PHARMACODYNAMIC STUDY OF F(AB')2 FRAGMENTS OF MURINE MONOCLONAL ANTIBODY-7E3 DIRECTED AGAINST HUMAN PLATELET GLYCOPROTEIN-IIB/IIIA IN PATIENTS WITH UNSTABLE ANGINA-PECTORIS

The pharmacodynamics of intravenous bolus injections of 0.05, 0.10, 0.15, and 0.20 mg/kg of F(ab′)2 fragments of the murine monoclonal antibody 7E3, 7E3-F(ab′)2, directed against the glycoprotein IIb/IIIa (GPIIb/IIIa) receptor of human platelets, were studied in groups of four patients with unstable angina pectoris. With 0.20 mg/kg, the template bleeding time prolonged from 6.3±1.9 (mean±SD) to > 30 min; it subsequently decreased to 13±7.8 min after 12 h and to 8.3±1.5 min after 24 h. The number of unblocked GPIIb/IIIa receptors (preinfusion value, 32,000±3,000 per platelet) decreased to 13±7% of the preinfusion value 1 h after infusion, and then increased to 33±10% at 12 h, 44±8% at 24 h and 67±7% at 72 h. The logarithm of the bleeding time was inversely proportional with the residual GPIIb/IIIa receptors (r = 0.73, P < 0.0001).
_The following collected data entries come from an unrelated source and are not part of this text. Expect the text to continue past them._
(** The page table a walk reaches. *)
Lemma walk_pt_tag tags t root va pt :
  vm_ok tags t → is_root tags root → walk_pt root va t = Some pt →
  ∃ g, tags !! pt = Some g ∧ length g.2 = 3%nat ∧ place root va = kid g (PT_IDX va).
Proof.
  intros Hok Hr Hw. unfold walk_pt in Hw.
  destruct (present (rd t root (PML4_IDX va))) eqn:P4; [|done]. cbn [negb] in Hw.
  pose proof (step_tag tags t root _ (PML4_IDX va) Hok Hr ltac:(simpl; lia) (index_range _) P4 eq_refl) as H3.
  set (pdpt := next_table _) in *. destruct (present (rd t pdpt (PDPT_IDX va))) eqn:P3; [|done].
  destruct (huge (rd t pdpt (PDPT_IDX va))) eqn:G3; [done|]. cbn [negb orb] in Hw.
  pose proof (step_tag tags t pdpt _ (PDPT_IDX va) Hok H3 ltac:(simpl; lia) (index_range _) P3) as H2.
  rewrite G3 in H2. specialize (H2 eq_refl).
  set (pd := next_table (rd t pdpt _)) in *. destruct (present (rd t pd (PD_IDX va))) eqn:P2; [|done].
  destruct (huge (rd t pd (PD_IDX va))) eqn:G2; [done|]. cbn [negb orb] in Hw. injection Hw as <-.
  pose proof (step_tag tags t pd _ (PD_IDX va) Hok H2 ltac:(simpl; lia) (index_range _) P2) as H1.
  rewrite G2 in H1. specialize (H1 eq_refl). eexists. split; [exact H1|]. done.
Qed.

(** A walk depends on the tables above the page tables only. *)
Lemma walk_pt_ext tags t t' root va :
  vm_ok tags t → is_root tags root →
  (∀ f g j, tags !! f = Some g → (length g.2 < 3)%nat → rd t' f j = rd t f j) →
  walk_pt root va t' = walk_pt root va t.
Proof.
  intros Hok Hr Hs. unfold walk_pt. rewrite !(Hs root _ _ Hr ltac:(simpl; lia)).
  destruct (present (rd t root (PML4_IDX va))) eqn:P4; [|done]. cbn [negb].
  pose proof (step_tag tags t root _ (PML4_IDX va) Hok Hr ltac:(simpl; lia) (index_range _) P4 eq_refl) as H3.
  set (pdpt := next_table _) in *. rewrite !(Hs pdpt _ _ H3 ltac:(simpl; lia)).
  destruct (present (rd t pdpt (PDPT_IDX va))) eqn:P3; [|done].
  destruct (huge (rd t pdpt (PDPT_IDX va))) eqn:G3; [done|]. cbn [negb orb].
  pose proof (step_tag tags t pdpt _ (PDPT_IDX va) Hok H3 ltac:(simpl; lia) (index_range _) P3) as H2.
  rewrite G3 in H2. specialize (H2 eq_refl). by rewrite !(Hs _ _ _ H2 ltac:(simpl; lia)).
Qed.

(** Writing the entry of a page: its translation changes, no other does. *)
Lemma set_leaf tags t root va pt v :
  vm_ok tags t → is_root tags root → walk_pt root va t = Some pt → 0 ≤ v < 2 ^ 64 →
  let t' := wr pt (PT_IDX va) v t in
  vm_ok tags t' ∧ translate t' root va = (if present v then Some v else None) ∧
  ∀ root' va', is_root tags root' → place root' va' ≠ place root va →
    translate t' root' va' = translate t root' va'.
Proof.
  intros Hok Hr Hw Hv t'. destruct (walk_pt_tag tags t root va pt Hok Hr Hw) as (g & Hg & Hl & Hpl).
  split; [by apply (leaf_wf tags t pt g)|]. split.
  - assert (Hw' : walk_pt root va t' = Some pt).
    { rewrite <- Hw. apply (walk_pt_ext tags); try done. intros f g' j Hf Hl'. unfold t'. rewrite rd_wr.
      rewrite decide_False; [done|]. intros [-> _]. rewrite Hg in Hf. simplify_eq. lia. }
    rewrite translate_walk, Hw'. unfold t'. rewrite rd_wr, decide_True by done. done.
  - intros root' va' Hr' Hne. unfold translate.
    apply (leaf_trans tags t pt g (PT_IDX va) v Hok Hg Hl (indices va') root' (OUser root', []) Hr' eq_refl
      (indices_range va')). by rewrite <- Hpl.
Qed.

(** ** The operations *)

(** The entry a mapping installs. *)
Definition new_entry (paddr flags : Z) : Z := Z.lor (Z.land paddr PAGE_MASK) flags.

Lemma new_entry_u64 paddr flags : 0 ≤ paddr → 0 ≤ flags < 2 ^ 64 → 0 ≤ new_entry paddr flags < 2 ^ 64.
Proof.
  intros Hp Hf. unfold new_entry. assert (Hn : 0 ≤ Z.land paddr PAGE_MASK) by (apply Z.land_nonneg; lia).
  split; [apply Z.lor_nonneg; lia|].
  destruct (Z.eq_dec (Z.lor (Z.land paddr PAGE_MASK) flags) 0) as [->|Hz]; [lia|].
  apply Z.log2_lt_pow2; [pose proof (Z.lor_nonneg (Z.land paddr PAGE_MASK) flags); lia|].
  rewrite Z.log2_lor by lia. apply Z.max_lub_lt.
  - eapply Z.le_lt_trans; [apply Z.log2_land; [lia|done]|]. change (Z.log2 PAGE_MASK) with 63. lia.
  - destruct (Z.eq_dec flags 0) as [->|]; [done|]. apply Z.log2_lt_pow2; lia.
Qed.

(** The outcome of an operation on the page [va] of [root]: its entry is [e], every other
    page of every address space is as before. *)
Definition page_set (tags : gmap Z tag) t t' (root va : Z) (e : option Z) : Prop :=
  translate t' root va = e ∧
  ∀ root' va', is_root tags root' → place root' va' ≠ place root va →
    translate t' root' va' = translate t root' va'.

(** An entry with the huge bit is on the way to the page table. *)
Definition blocked (root va : Z) t : bool :=
  let e4 := rd t root (PML4_IDX va) in
  let e3 := rd t (next_table e4) (PDPT_IDX va) in
  present e4 && (huge e3 || present e3 && huge (rd t (next_table e3) (PD_IDX va))).

(** No frame is left. *)
Definition exhausted t : Prop := ∀ j, ¬ is_free (frames t) j.

(** Tables of other owners than the page and its address space are as before. *)
Definition same_outside (root va : Z) (tags : gmap Z tag) t t' : Prop :=
  ∀ f g j, tags !! f = Some g → g.1 ≠ OUser root → g.1 ≠ (place root va).1 → rd t' f j = rd t f j.

Lemma same_outside_step root va tags t1 tags2 t2 t3 f0 g0 :
  same_outside root va tags t1 t2 → extends tags tags2 → tags2 !! f0 = Some g0 →
  g0.1 = OUser root ∨ g0.1 = (place root va).1 →
  (∀ f g j, tags2 !! f = Some g → f ≠ f0 → rd t3 f j = rd t2 f j) → same_outside root va tags t1 t3.
Proof.
  intros Hs Hx H0 Ho H23 f g j Hf Hg1 Hg2. pose proof (extends_lookup _ _ _ _ Hx Hf) as Hf2.
  rewrite (H23 f g j Hf2); [by apply (Hs f g)|]. intros ->. rewrite H0 in Hf2. simplify_eq. tauto.
Qed.

Lemma reach_pt_ok tags t root va :
  vm_ok tags t → is_root tags root →
  let '(r, t') := reach_pt root va t in
  ∃ tags', grown tags t tags' t' ∧ same_outside root va tags t t' ∧
    used_pages (frames t') ≤ used_pages (frames t) + 3 ∧
    match r with
    | Some pt => walk_pt root va t' = Some pt
    | None => blocked root va t = true ∨ exhausted t'
    end.
Proof.
  intros Hok Hr. unfold reach_pt, blocked.
  pose proof (ensure_ok tags t root _ (PML4_IDX va) Hok Hr ltac:(simpl; lia) (index_range _) ltac:(by left)) as He.
  destruct (ensure_table root (PML4_IDX va) t) as [[pdpt|] t1]; destruct He as (g1 & A1 & F1 & U1 & Hc1);
    (assert (S1 : same_outside root va tags t t1)
       by (intros f g j Hf Hg1 _; apply (F1 f g j Hf); intros ->; rewrite Hr in Hf; by simplify_eq));
    [|exists g1; split_and!; auto; lia].
  destruct Hc1 as (Hg1 & Hp1 & Hn1 & _ & Z1).
  destruct (huge (rd t1 pdpt (PDPT_IDX va))) eqn:G3.
  { exists g1. split_and!; [done..|lia|left]. destruct Z1 as [->|Z1]; [by rewrite Hp1, Hn1, G3|by rewrite Z1 in G3]. }
  pose proof (ensure_ok g1 t1 pdpt _ (PDPT_IDX va) (gr_ok _ _ _ _ A1) Hg1 ltac:(simpl; lia) (index_range _)
    ltac:(by right)) as He.
  pose proof (extends_lookup _ _ _ _ (gr_ext _ _ _ _ A1) Hr) as Hr1.
  destruct (ensure_table pdpt (PDPT_IDX va) t1) as [[pd|] t2]; destruct He as (g2 & A2 & F2 & U2 & Hc2);
    pose proof (same_outside_step root va tags t g1 t1 t2 pdpt _ S1 (gr_ext _ _ _ _ A1) Hg1 ltac:(by right) F2) as S2;
    pose proof (grown_trans _ _ _ _ _ _ A1 A2) as A12; [|exists g2; split_and!; auto; lia].
  destruct Hc2 as (Hg2 & Hp2 & Hn2 & Hh2 & Z2). destruct Hh2 as [?|Hh2]; [done|].
  pose proof (gr_keep _ _ _ _ A2 root _ _ Hr1 Hp1) as E4.
  destruct (huge (rd t2 pd (PD_IDX va))) eqn:G2.
  { exists g2. split_and!; [done..|lia|left]. destruct Z2 as [->|Z2]; [|by rewrite Z2 in G2].
    destruct Z1 as [->|Z1]; [|by rewrite Z1 in Hp2]. by rewrite Hp1, Hn1, Hp2, Hn2, G2, orb_true_r. }
  pose proof (ensure_ok g2 t2 pd _ (PD_IDX va) (gr_ok _ _ _ _ A2) Hg2 ltac:(simpl; lia) (index_range _)
    ltac:(by right)) as He.
  destruct (ensure_table pd (PD_IDX va) t2) as [r t3]; destruct He as (g3 & A3 & F3 & U3 & Hc3).
  exists g3. split; [by eapply grown_trans|].
  split; [exact (same_outside_step root va tags t g2 t2 t3 pd _ S2 (gr_ext _ _ _ _ A12) Hg2 ltac:(by right) F3)|].
  split; [lia|]. destruct r as [pt|]; [|by right].
  destruct Hc3 as (Hg3 & Hp3 & Hn3 & Hh3 & _). destruct Hh3 as [?|Hh3]; [done|].
  pose proof (extends_lookup _ _ _ _ (gr_ext _ _ _ _ A12) Hr) as Hr2.
  pose proof (extends_lookup _ _ _ _ (gr_ext _ _ _ _ A2) Hg1) as Hg12.
  rewrite <- E4 in Hp1, Hn1. pose proof (gr_keep _ _ _ _ A3 root _ _ Hr2 Hp1) as E4'.
  pose proof (gr_keep _ _ _ _ A3 pdpt _ _ Hg12 Hp2) as E3'.
  unfold walk_pt. rewrite E4', Hp1, Hn1, E3', Hp2, Hh2, Hn2. cbn [negb orb]. by rewrite Hp3, Hh3, Hn3.
Qed.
ADP-induced platelet aggregation (measured by changes in light transmittance in percent) decreased from 60±5% before infusion to 1.5±3% 1 h after infusion; it then increased to 29±3% after 24 h and 39±6% after 72 h. Platelet counts decreased by 16% at 1 h and returned to control values within 24 h. Proportionally smaller effects were seen at lower doses of 7E3-F(ab′)2. Antibody injection did not induce spontaneous bleeding. Angina was not observed during the first 12 h when the bleeding time was significantly prolonged, but occurred in 6 of the 16 patients within the next 3 d. 2 of the 16 patients developed low titers of IgG antibodies specific for 7E3-F(ab′)2. Thus 7E3-F(ab′)2 induces dose-related inhibition of platelet function; at a dose of 0.20 mg/kg, it causes profound inhibition of platelet aggregation and prolongation of the bleeding time, but no spontaneous bleeding.